Experimental Zika vaccine approved for human trials

The FDA-approved study will see 40 healthy people get the vaccine.

AP/Andre Penner

The Food and Drug Administration approved an experimental Zika vaccine called GLS-5700 for a clinical trial in humans earlier today, the first such treatment to get an official nod from the agency. Initial trials will start with 40 healthy subjects getting dosed in the coming weeks, and if all goes without a hitch, preliminary results should be available later this year.

As Stat News points out, the thing to remember here is that this trial is meant to determine the vaccine's safety and proper dosage levels in humans. Assuming this first round yields valuable results, further trials will see the vaccine given to people actually infected with Zika. As such, there's really no telling how effective the vaccine currently is. So far though, creators Inovio and GeneOne say the experimental treatment has produced "robust antibody a T cell responses" in small and large animals -- a promising sign for its chances to combat Zika in humans.

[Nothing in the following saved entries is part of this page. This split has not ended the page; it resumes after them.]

(* ===== verification/PlanSamples.v ===== *)
(** * Sample planning states

    The toy sources of [Samples] with a block archive that holds two orphans at
    slots 102 and 103; the second one is the child of the first. *)

From S2P Require Import Prelude Bytes Lru EraFormat EraReader Sources SlotRanges BlockInfo Samples.
From S2P Require Import AttPlan CanonicalIndex PlanSources PlanState.

#[export] Instance toy_archive : Archive (gmap bytes bytes) := {|
  ReadCachedSSZByRoot := fun root a =>
    (match a !! root with Some d => AOk d | None => ANotFound end, a);
  FetchBlockSSZByRootWithStats := fun root a =>
    (match a !! root with Some d => AOk d | None => ANotFound end, 0, a);
  FetchBlockSSZBySlotAndRootWithStats := fun _ root a =>
    (match a !! root with Some d => AOk d | None => ANotFound end, 0, a);
  ListIndexBySlotRangeWithStats := fun from to _ a =>
    (AOk (if (from <=? 102) && (102 <=? to) then [(102, Some (toy_root Byte.x99))] else []), 0, a)
|}.

#[export] Instance toy_firstseen : FirstSeen unit := {|
  AttestationsForSlot := fun _ _ u => (Some [], u)
|}.

Definition toy_orphans : gmap bytes bytes :=
  {[toy_root Byte.x99 := toy_block 102 [Byte.x99; Byte.x11];
    toy_root Byte.x98 := toy_block 103 [Byte.x98; Byte.x99]]}.

Definition toy_config (mode : AttPlan.Mode) (cap : N) : RealBackendConfig :=
  mkConfig mode cap ∅ true {[102 := [toy_root Byte.x99]]} MainnetForkAtSlot.

Definition toy_backend := mkBackend toy_istate (Some toy_orphans) (Some tt).

Definition toy_plan : planBuildState _ canonicalBlockMap :=
  mkPlan toy_backend (mkCMap ∅ ∅) ∅ ∅ ∅ ∅ ∅ ∅ None.

Lemma toy_plan_ok mode cap : plan_ok (toy_config mode cap) (era_block plain toy_dir) toy_plan.
Proof.
  split; [exact toy_quiet|]. split; [split|].
  - intros slot info. cbn. by rewrite lookup_empty.
  - intros root. cbn. unfold map_rootKnown. cbn.
    rewrite lookup_empty. by rewrite bool_decide_eq_false_2 by (by intros [? ?]).
  - split; [intros root info; cbn; by rewrite lookup_empty|].
    split; [intros _; by exists tt|done].
Qed.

The news comes just days after a CDC disclosure defined the scope of Zika-related birth defects in the US -- so far, three mothers have delivered babies with brain damage, while three others have terminated their pregnancies because of brain damage caused by the disease. The FDA also recently granted emergency approval to a Zika test produced by a Hologix, a Massachusetts-based pharmaceutical company. No Zika test has received full FDA approval, but this emergency approval gives laboratories the latitude to run the test if (or when) an official Zika outbreak occurs. This now means there are two tests -- the other comes from Quest Diagnostics -- available for use in critical situations where faster diagnoses could mean all the difference.